(** The parts of a path with a parent: those of the parent, then one name among parts
    without meaning. *)
Lemma parent_parts s :
  match parent s with
  | None | Some [] => ∀ dir, ¬ folder_of s dir
  | Some up => ∃ parts junk1 name junk2, split 47 s = parts ++ junk1 ++ name :: junk2 ∧
      Forall (λ p, ¬ real p) (junk1 ++ junk2) ∧ real name ∧
      (length parts = 1%nat ∨ ∃ name, last parts = Some name ∧ real name) ∧
      up = (if decide (parts = [[]]) then [47] else join [47] parts)
  end.
Proof.
  unfold parent. destruct (clean_end_unreal (reverse (split 47 s))) as (k & Ek & Hk).
  pose proof (clean_end_real (reverse (split 47 s))) as Hreal.
  destruct (clean_end (reverse (split 47 s))) as [|p [|q rest]] eqn:Ec.
  - destruct (reverse (split 47 s)) as [|x l] eqn:Er; [|by apply clean_end_not_nil in Ec].
    apply (f_equal reverse) in Er. rewrite reverse_involutive in Er. by apply split_not_nil in Er.
  - assert (Hs : split 47 s = p :: reverse k).
    { apply (f_equal reverse) in Ek. by rewrite reverse_involutive, reverse_app in Ek. }
    assert (Hno : ∀ dir, ¬ folder_of s dir).
    { intros dir (up & rest & E & Hex & Hne & -> & _). destruct up as [|u up]; [done|].
      rewrite Hs in E. injection E as -> E. apply Forall_reverse in Hk. rewrite E in Hk.
      apply Forall_app in Hk as [_ Hk]. apply Exists_exists in Hex as (x & Hx & Hr).
      rewrite Forall_forall in Hk. by apply (Hk x). }
    by case_bool_decide.
  - specialize (Hreal p q rest eq_refl). destruct (clean_end_unreal (q :: rest)) as (k2 & Ek2 & Hk2).
    assert (HP : length (reverse (clean_end (q :: rest))) = 1%nat ∨
      ∃ name, last (reverse (clean_end (q :: rest))) = Some name ∧ real name).
    { pose proof (clean_end_real (q :: rest)) as Hr. destruct (clean_end (q :: rest)) as [|x [|y l]] eqn:E2;
        [by apply clean_end_not_nil in E2|by left|right]. exists x. split; [|by eapply Hr].
      by rewrite reverse_cons, last_snoc. }
    assert (Hs : split 47 s = reverse (clean_end (q :: rest)) ++ reverse k2 ++ p :: reverse k).
    { apply (f_equal reverse) in Ek. rewrite reverse_involutive, reverse_app, reverse_cons, Ek2, reverse_app in Ek.
      by rewrite Ek, <- !app_assoc. }
    set (P := reverse (clean_end (q :: rest))) in *. clearbody P.
    assert (HPn : P ≠ []) by (intros ->; by destruct HP as [|(? & [=] & _)]).
    assert (Hup : (if bool_decide (join [47] P = []) && rooted s then [47] else join [47] P) =
      (if decide (P = [[]]) then [47] else join [47] P)).
    { destruct (decide (P = [[]])) as [->|HPe].
      - rewrite bool_decide_true by done. cbn [andb]. rewrite <- (join_split 47 s), Hs.
        cbn [app]. rewrite join_cons by (by destruct (reverse k2)). done.
      - rewrite bool_decide_false by (intros ?; by apply HPe, join_nil). done. }
    cbv zeta. rewrite Hup.
    assert (Hne : (if decide (P = [[]]) then [47] else join [47] P) ≠ []).
    { destruct (decide (P = [[]])) as [|HPe]; [done|]. intros ?. by apply HPe, join_nil. }
    destruct (if decide (P = [[]]) then [47] else join [47] P) as [|c up] eqn:Eup; [done|].
    exists P, (reverse k2), p, (reverse k). rewrite Eup. split_and!; try done.
    apply Forall_app_2; by apply Forall_reverse.
Qed.

(** The folders on the way to a path are the parent and those on the way to it. *)
Lemma folder_of_parent s dir :
  folder_of s dir ↔ ∃ up, parent s = Some up ∧ up ≠ [] ∧ (dir = up ∨ folder_of up dir).
Proof.
  pose proof (parent_parts s) as Hp. destruct (parent s) as [[|c up]|].
  1, 3: split; [intros Hf; by apply Hp in Hf|by intros (? & [= <-] & ? & _)].
  destruct Hp as (P & k2 & p & k & Hs & Hjunk & Hreal & HP & Hup). apply Forall_app in Hjunk as [Hk2 Hk].
  set (u := c :: up) in *. assert (Hune : u ≠ []) by done. clearbody u.
  assert (HPn : P ≠ []) by (intros ->; by destruct HP as [|(? & [=] & _)]).
  assert (Hnot : ∀ l, Forall (λ p, ¬ real p) l → ¬ Exists real l).
  { intros l Hl (x & Hx & Hr)%Exists_exists. rewrite Forall_forall in Hl. by apply (Hl x). }
  assert (Hu : split 47 u = if decide (P = [[]]) then [[]; []] else P).
  { rewrite Hup. destruct (decide (P = [[]])); [done|]. apply split_join; [done|].
    pose proof (split_parts 47 s) as Hsp. rewrite Hs in Hsp. by apply Forall_app in Hsp as [? _]. }
  transitivity (dir = u ∨ folder_of u dir); [|split; [intros Hd; by exists u|by intros (? & [= <-] & _ & Hd)]]. split.
  - intros (up' & rest & E & Hex & Hne & Hd & Hl). rewrite Hs in E.
    assert (Hupn : up' ≠ []) by (intros ->; by destruct Hl as [|(? & [=] & _)]).
    apply app_eq_inv in E as [(mid & -> & E)|(mid & -> & E)].
    + (* the folder is the parent or above it *)
      destruct mid as [|x mid]; [left; by rewrite app_nil_r in *; subst|]. right.
      exists up', (x :: mid). assert (HPe : up' ++ x :: mid ≠ [[]]) by (destruct up' as [|? [|]]; done).
      rewrite Hu, decide_False by done. split_and!; [done| |done..].
      destruct HP as [HP|(nm & HP & Hnm)].
      { rewrite length_app in HP. destruct up'; [done|]. cbn in HP. lia. }
      rewrite last_app_cons in HP. apply Exists_exists. exists nm. split; [by apply last_Some_elem_of|done].
    + (* it would end in what has no meaning *)
      destruct mid as [|x mid]; [left; by rewrite app_nil_r in *; subst|]. exfalso.
      destruct Hl as [Hl|(nm & Hl & Hnm)].
      { rewrite length_app in Hl. destruct P; [done|]. cbn in Hl. lia. }
      rewrite last_app_cons in Hl. symmetry in E. apply app_eq_inv in E as [(m2 & Ea & Eb)|(m2 & Ea & Eb)].
      * destruct m2 as [|y m2].
        -- rewrite app_nil_r in Ea. rewrite Ea in Hl. rewrite Forall_forall in Hk2.
           by apply (Hk2 nm); [apply last_Some_elem_of|].
        -- injection Eb as <- Eb. revert Hex. apply Hnot. rewrite Eb in Hk. by apply Forall_app in Hk as [_ ?].
      * rewrite Ea in Hk2. apply Forall_app in Hk2 as [Hk2 _]. rewrite Forall_forall in Hk2.
        by apply (Hk2 nm); [apply last_Some_elem_of|].
  - intros [->|(up' & rest & E & Hex & Hne & Hd & Hl)].
    + exists P, (k2 ++ p :: k). split_and!; [done| |done..]. apply Exists_app. right. by left.
    + rewrite Hu in E. destruct (decide (P = [[]])) as [->|HPe].
      { exfalso. revert Hex. apply Hnot. assert (Hun : Forall (λ p, ¬ real p) [[]; []]).
        { apply Forall_cons_2; [by intros []|]. by apply Forall_singleton; intros []. }
        rewrite E in Hun. by apply Forall_app in Hun as [_ ?]. }
      exists up', (rest ++ k2 ++ p :: k). split_and!; [by rewrite app_assoc, <- E|apply Exists_app; by left|done..].
Qed.

Lemma elem_of_folders s dir : dir ∈ filter (λ d, d ≠ []) (tail (ancestors s)) ↔ folder_of s dir.
Proof.
  unfold ancestors.
  assert (Hn : ∀ n s, (length s ≤ n)%nat → dir ∈ filter (λ d, d ≠ []) (tail (ancestors_fuel n s)) ↔ folder_of s dir); [|by apply Hn].
  clear s. induction n as [|n IH]; intros s Hl.
  - assert (s = []) as -> by (by apply nil_length_inv; lia). rewrite folder_of_parent. cbn. set_solver.
  - cbn [ancestors_fuel tail]. rewrite folder_of_parent. destruct (parent s) as [up|] eqn:Ep.
    2: { split; [intros Hx; by apply elem_of_nil in Hx|by intros (? & [=] & _)]. }
    pose proof (parent_shorter s up Ep).
    assert (Hcons : ∀ m, ancestors_fuel m up = up :: tail (ancestors_fuel m up)) by by destruct m.
    rewrite Hcons. rewrite filter_cons. destruct (decide (up ≠ [])) as [Hne|Hne].
    + rewrite elem_of_cons, IH by lia. split; [intros Hd; by exists up|by intros (? & [= <-] & _ & Hd)].
    + assert (up = []) as -> by (destruct up; [done|]; by destruct Hne).
      split; [|by intros (? & [= <-] & ? & _)]. intros Hx. exfalso. apply (IH []) in Hx; [|cbn; lia].
      apply folder_of_parent in Hx as (? & E & _). cbn in E. done.
Qed.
· · · ·
In the material above, transcribe exactly the lines beginning at the one with "set (u := c" and ending at the one with "transitivity (dir = u", both included.

  set (u := c :: up) in *. assert (Hune : u ≠ []) by done. clearbody u.
  assert (HPn : P ≠ []) by (intros ->; by destruct HP as [|(? & [=] & _)]).
  assert (Hnot : ∀ l, Forall (λ p, ¬ real p) l → ¬ Exists real l).
  { intros l Hl (x & Hx & Hr)%Exists_exists. rewrite Forall_forall in Hl. by apply (Hl x). }
  assert (Hu : split 47 u = if decide (P = [[]]) then [[]; []] else P).
  { rewrite Hup. destruct (decide (P = [[]])); [done|]. apply split_join; [done|].
    pose proof (split_parts 47 s) as Hsp. rewrite Hs in Hsp. by apply Forall_app in Hsp as [? _]. }
  transitivity (dir = u ∨ folder_of u dir); [|split; [intros Hd; by exists u|by intros (? & [= <-] & _ & Hd)]]. split.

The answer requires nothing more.